Mystical Marriage
Spousal Prayer
Thursday, May 13, 2021
The soul who deeply desires to remain in Christ’s holy company, and is sincerely grateful for the intimacy with him that is possible, and finds herself truly in love with this Lord who does so much for us—is the soul whom I consider to be most evolved. —St. Teresa of Ávila, The Book of Her Life
Spiritual teacher and psychologist John Welwood has written extensively about intimate human relationships as a “path of conscious love.” To engage deeply with another, we must allow the spontaneous nature of passion to bloom within us. He writes, “Since our very being is open to begin with, it naturally resonates and wants to connect with what is greater than ourselves—the vastness of life itself. Passion is the feeling of life wanting to connect with life. . . . Unconditional passion has no agenda. It is like the freely radiating energy of the sun.” [1] Though we may need to be careful about where we direct our life-force in our everyday lives, we needn’t hold back any passion we experience for divine life itself! Passion is essential to our relationship with God.
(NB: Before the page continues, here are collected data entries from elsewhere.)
(* ===== verification/Files.v ===== *)
(** * Attachments and the hand-over to a new device
      (client/src/lib/controller.js: [sendFile], [fetchFile], [linkPoll],
      [sendIdentityToDevice]; relay/src/blobs.rs and the two blob routes of
      relay/src/lib.rs)

    The relay keeps opaque bytes under random ids.  Reading needs the id;
    writing needs a ticket that a session was given for that id.  Random bytes
    and clocks are arguments. *)

From stdpp Require Import base list numbers option strings.
From Stdlib Require Import ZArith NArith Lia.
From S2P Require Import Prelude JsNum JsString JsValue Json Bytes Games Envelope Log History Link Logs.
Import Logs.Logs Link.Link.
Open Scope Z_scope.

Module Files.

(** ** The relay *)

Definition TICKET_TTL : Z := 300.
Definition MAX_OUTSTANDING_TICKETS : Z := 10000.
Definition MAX_BLOB_BYTES : Z := 25 * 1024 * 1024.

(** Tickets that are out, with the id and since when, and the files. *)
Record blobs := { issued : list (jstr * (jstr * Z)); files : list (jstr * bytes) }.

(** The token is 24 random bytes; past the ceiling it is handed out and not
    kept. *)
Definition mint (id : jstr) (random : bytes) (now : Z) (s : blobs) : blobs * jstr :=
  let token := b64url_enc random in
  let kept := filter (fun t => now - t.2.2 < TICKET_TTL) (issued s) in
  ({| issued := if Z.of_nat (length kept) <? MAX_OUTSTANDING_TICKETS then map_set kept token (id, now) else kept; files := files s |}, token).

Definition redeem (token id : jstr) (now : Z) (s : blobs) : blobs * bool :=
  match obj_get (issued s) token with
  | Some (want, at_) =>
      if str_eqb want id && (now - at_ <? TICKET_TTL) then ({| issued := obj_delete (issued s) token; files := files s |}, true) else (s, false)
  | None => (s, false)
  end.

Definition valid_id (id : jstr) : bool := negb (is_empty id) && (length id <=? 64)%nat && forallb (fun c => key_char c) id.
(** When a device comes online it asks for each circle it can read once, from
    where that circle was left, and for no circle it only holds to read; it
    forgets exactly those the relay says it is out of, goes on to fetch the
    history of the others, and sends and calls only in circles it is still in
    and can send in. *)
Theorem coming_online globalAdmin load answers rs healed granted invited :
  let cs := onReady globalAdmin load answers rs healed granted invited in
  subscriptions cs = (fun r => (kn_id r, kn_lastSeq r)) <$> filter (fun r => negb (kn_restored r) = true) rs /\
  forgotten cs = kn_id <$> filter (fun r => is_gone answers r = true) rs /\
  caught_up cs = kn_id <$> filter (fun r => is_gone answers r = false) rs /\
  (forall i, i ∈ sent_in cs -> exists r, r ∈ rs /\ kn_id r = i /\ kn_restored r = false /\ is_gone answers r = false).
Proof.
  intros cs. unfold cs, onReady, subscriptions, forgotten, caught_up, sent_in. rewrite !omap_app.
  set (left := filter (fun r => is_gone answers r = false) rs).
  rewrite !(omap_fmap_none (fun r => CProbe (kn_id r))) by done. rewrite !(omap_fmap_none (fun r => CCatchUp (kn_id r))) by done.
  rewrite (omap_fmap_some (fun r => CCatchUp (kn_id r)) _ kn_id) by done.
  rewrite (omap_fmap_some (fun r => CProbe (kn_id r)) _ kn_id) by done.
  rewrite (loop_omap _ (fun r => if negb (kn_restored r) then [(kn_id r, kn_lastSeq r)] else [])).
  2: { intros r. unfold subscribe_one. destruct (kn_restored r), (answers (kn_id r)) as [?|m]; [done..|]. by destruct (no_access m). }
  rewrite (loop_omap _ (fun r => if is_gone answers r then [kn_id r] else [])).
  2: { intros r. unfold subscribe_one, is_gone. destruct (kn_restored r), (answers (kn_id r)) as [?|m]; [done..|]. by destruct (no_access m). }
  rewrite !(loop_omap _ (fun r => [])).
  2-3: intros r; unfold subscribe_one; destruct (kn_restored r), (answers (kn_id r)) as [?|m]; [done..|]; by destruct (no_access m).
  assert (forall C (l : list known), (l ≫= fun _ => @nil C) = []) as Hnil by (intros C l; induction l; done).
  rewrite !Hnil, !bind_filter. split_and!.
  - by destruct load, healed, granted, invited; cbn; rewrite ?(omap_fmap_none (fun r => CMeta (kn_id r))), ?app_nil_r.
  - by destruct load, healed, granted, invited; cbn; rewrite ?(omap_fmap_none (fun r => CMeta (kn_id r))), ?app_nil_r.
  - by destruct load, healed, granted, invited; cbn; rewrite ?(omap_fmap_none (fun r => CMeta (kn_id r))), ?app_nil_r.
  - intros i. rewrite ?(omap_fmap_none (fun r => CCatchUp (kn_id r))) by done. rewrite !elem_of_app. intros Hi.
    assert (i ∈ kn_id <$> filter (fun r => kn_restored r = false) left \/ i ∈ kn_id <$> filter (fun r => kn_restored r || kn_pendingMetaSync r = false) left) as Hi'.
    { assert (omap (fun c => match c with CProbe i | CMeta i => Some i | _ => None end)
        (if healed then [] else (fun r => CMeta (kn_id r)) <$> filter (fun r => kn_restored r || kn_pendingMetaSync r = false) left)
        ⊆ kn_id <$> filter (fun r => kn_restored r || kn_pendingMetaSync r = false) left) as Hm
        by (destruct healed; [by intros ? ?%elem_of_nil|by rewrite (omap_fmap_some (fun r => CMeta (kn_id r)) _ kn_id) by done]).
      destruct Hi as [Hi|[Hi|[Hi|[Hi|[Hi|[Hi|[Hi|[Hi|[Hi|Hi]]]]]]]]];
        [by apply elem_of_nil in Hi|by destruct load; apply elem_of_nil in Hi|by apply elem_of_nil in Hi..|by left|by apply elem_of_nil in Hi|right; by apply Hm|by apply elem_of_nil in Hi
        |by destruct granted; apply elem_of_nil in Hi|by destruct invited; apply elem_of_nil in Hi]. }
    destruct Hi' as [(r & -> & [Hr [Hg Hin]%list_elem_of_filter]%list_elem_of_filter)%list_elem_of_fmap|
                     (r & -> & [[Hr _]%orb_false_iff [Hg Hin]%list_elem_of_filter]%list_elem_of_filter)%list_elem_of_fmap]; by exists r.
Qed.
End ManageFacts.
(** A nudge of the relay is shown under the tag of its kind and circle, and
    only a ring waits to be answered. *)
Lemma nudge_is_shown n g db name : Forall unit16 g -> g <> [] -> circleName db (VStr g) = Ok name ->
  on_push db (Some (stringify (nudge_payload n g))) =
    let* body := named name (nudge_line n).1 (nudge_line n).2 in
    Ok {| n_body := body; n_tag := nudge_tag n g; n_renotify := true;
          n_requireInteraction := bool_decide (n = NCall); n_group := VStr g |}.
Proof.
  intros Hu Hg Hn. unfold on_push. rewrite nudge_parsed by done.
  pose proof (nudge_get n NCall g) as Hc. pose proof (nudge_get n NRally g) as Hr.
  pose proof (nudge_get n NGroup g) as Hm. pose proof (nudge_get n NWelcome g) as Hw.
  unfold nudge_key at 2 in Hc; unfold nudge_key at 2 in Hr; unfold nudge_key at 2 in Hm; unfold nudge_key at 2 in Hw.
  rewrite Hc, Hr, Hm, Hw. destruct g as [|c g]; [done|].
  destruct n; repeat first [rewrite bool_decide_true by done | rewrite bool_decide_false by done];
    cbn -[js named circleName]; rewrite Hn; cbn -[js named]; by destruct (named _ _ _).
Qed.

Lemma nudge_tag_inj n1 n2 g1 g2 : nudge_tag n1 g1 = nudge_tag n2 g2 -> n1 = n2 /\ g1 = g2.
Proof. destruct n1, n2; unfold nudge_tag; intros E; try (by injection E as ->); by injection E. Qed.

Lemma circleName_own g names name : obj_get names g = Some (VStr name) -> circleName (Holds (VObj names)) (VStr g) = Ok (VStr name).
Proof. intros Hn. cbn. unfold prop. by rewrite Hn. Qed.

Lemma open_group_fields g : let data := jobj [("type", VStr (js "open-group")); ("group", VStr g)]%string in
  data.["type"] = VStr (js "open-group") /\ data.["group"] = VStr g.
Proof. split; vm_compute; reflexivity. Qed.

(** The table after a nudge: exactly the dead subscriptions are gone. *)
Lemma lookup_delete_sub user e t u : delete_push_subscription user e t !! u =
  if bool_decide (u = user) then delete e <$> t !! u else t !! u.
Proof.
  unfold delete_push_subscription. destruct (t !! user) as [m|] eqn:E; case_bool_decide as Hu; subst; try done.
  - by rewrite lookup_insert_eq, E.
  - by rewrite lookup_insert_ne.
  - by rewrite E.
Qed.

Lemma push_all_lookup send user body subs t u e :
  fold_left (push_one send user body) subs t !! u ≫= (fun m => m !! e) =
    if bool_decide (u = user) && existsb (fun s => str_eqb s.1 e && match send s.2 body with Gone => true | _ => false end) subs
    then None else t !! u ≫= (fun m => m !! e).
Proof.
  revert t. induction subs as [|[e' json] subs IH]; intros t; cbn [fold_left existsb]; [by rewrite andb_false_r|].
  rewrite IH. unfold push_one. cbn [fst snd]. destruct (send json body); [by rewrite andb_false_r| |by rewrite andb_false_r].
  rewrite lookup_delete_sub, andb_true_r. case_bool_decide as Hu; cbn [andb]; [subst u|done].
  unfold str_eqb. case_bool_decide as He; cbn [orb].
  - subst e'. destruct (existsb _ subs); cbn; [done|]. destruct (t !! user); cbn; [by rewrite lookup_delete_eq|done].
  - destruct (existsb _ subs); cbn; [done|]. destruct (t !! user); cbn; [by rewrite lookup_delete_ne|done].
Qed.

Lemma push_notify_lookup send user payload t u e :
  (push_notify send user payload t).1 !! u ≫= (fun m => m !! e) =
    match t !! u ≫= (fun m => m !! e) with
    | Some json => if bool_decide (u = user) && match send json (stringify payload) with Gone => true | _ => false end
                   then None else Some json
    | None => None
    end.
Proof.
  unfold push_notify. cbn [fst]. rewrite push_all_lookup. unfold push_subscriptions_for.
  case_bool_decide as Hu; cbn [andb]; [subst u|by destruct (t !! u ≫= _)].
  destruct (t !! user) as [m|] eqn:E; cbn [default id mbind option_bind]; [|by case_match].
  destruct (m !! e) as [json|] eqn:Em.
  - apply elem_of_map_to_list in Em as Hin. destruct (existsb _ (map_to_list m)) eqn:Ex.
    + apply existsb_exists in Ex as ([e' json'] & Hin' & [He Hg]%andb_prop). apply str_eqb_eq in He. cbn in He. subst e'.
      apply list_elem_of_In, elem_of_map_to_list in Hin'. rewrite Em in Hin'. injection Hin' as <-. cbn in Hg. by rewrite Hg.
    + destruct (send json (stringify payload)) eqn:Es; try done. exfalso. apply not_true_iff_false in Ex. apply Ex.
      apply existsb_exists. exists (e, json). split; [by apply list_elem_of_In|]. cbn. by rewrite str_eqb_refl, Es.
  - by case_match.
Qed.

Definition endpoint_of (json endpoint : jstr) : Prop := exists v, json_parse json = Ok v /\ v.["endpoint"] = VStr endpoint.

Lemma push_subscribe_ok user json endpoint t : endpoint_of json endpoint ->
  push_subscribe user json t = Some (put_push_subscription user endpoint json t).
Proof. intros (v & Hv & He). unfold push_subscribe. by rewrite Hv, He. Qed.

Lemma put_lookup user e json t : put_push_subscription user e json t !! user ≫= (fun m => m !! e) = Some json.
Proof. unfold put_push_subscription. by rewrite lookup_insert_eq; cbn; rewrite lookup_insert_eq. Qed.

End NudgeFacts.

(** ** What the shell and the nudges promise *)

Module ShellTheorems.
Import Manifest ManifestFacts Worker WorkerFacts Updates Subscription NudgeFacts.
#[local] Arguments CACHE : simpl never.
Tessa Bielecki, a modern mystic, friend, and author, writes about how this type of passionate love, which she calls “spousal prayer,” is available to all—no matter what our relationship “status.”
Contemplation and mysticism are synonymous terms. They both mean loving experiential awareness of God: not ideas in the head or on the lips, but personal living experience. In the Teresian tradition, this experience takes a special form [sometimes called] . . . “spousal prayer.” . . . In spousal prayer we come to know God the way a human spouse knows the spouse, the way a friend knows a friend, the way a lover knows the beloved. Spousal prayer is for men and women, for married couples and celibates, for people raising children or living in monasteries. . . .
Spousal prayer does not make God the divine rival of a human spouse. Human love prefigures divine love. Spiritual matrimony with God may be the goal of our human longings. Is this our real desire when we marry another human person? In the deepest relationships, lovers do not turn each other into idols, but recognize one another as icons, leading them through their love into the very bosom of the Godhead. . . .
Spousal prayer lies at the very heart of the Christian mystical tradition. . . .
We will never know God spousally if we think this prayer is impossible, improper, or unimportant. Even if we accept the reality of spousal prayer in general, we may preclude it by saying, “But it’s not for me.” For many years I believed that this particular kind of prayer was not meant for everyone. But St. Teresa has convinced me of the opposite. She insists that everyone is called to this prayer to some degree or another, at one time or another.
May nothing hinder us from begging God for this intimate friendship. We need ardent desire and what Teresa calls “holy daring.” She chides us for being content with so little. God wants to give us absolutely everything. Why do we settle for less?
Reference:
[1] John Welwood, Journey of the Heart: The Path of Conscious Love (HarperPerennial: 1996), 60.
Tessa Bielecki, Holy Daring: The Earthy Mysticism of St. Teresa, the Wild Woman of Avila, 2nd ed. (Adam Kadmon Books: 2016), 43, 44, 57, 59.
Story from Our Community:
The cumulative effect of reading Fr. Richard’s meditations is that I have developed a deeper appreciation for the tradition in which I was raised, Roman Catholic. I have been given permission to let go of what doesn’t fit and embrace its mystical, contemplative tradition. This has created a deep longing to shed the separate self and has opened me up to the bounty of the Divine Healer within. The freedom that comes from this journey is indescribably rich and endless. —Theresa G.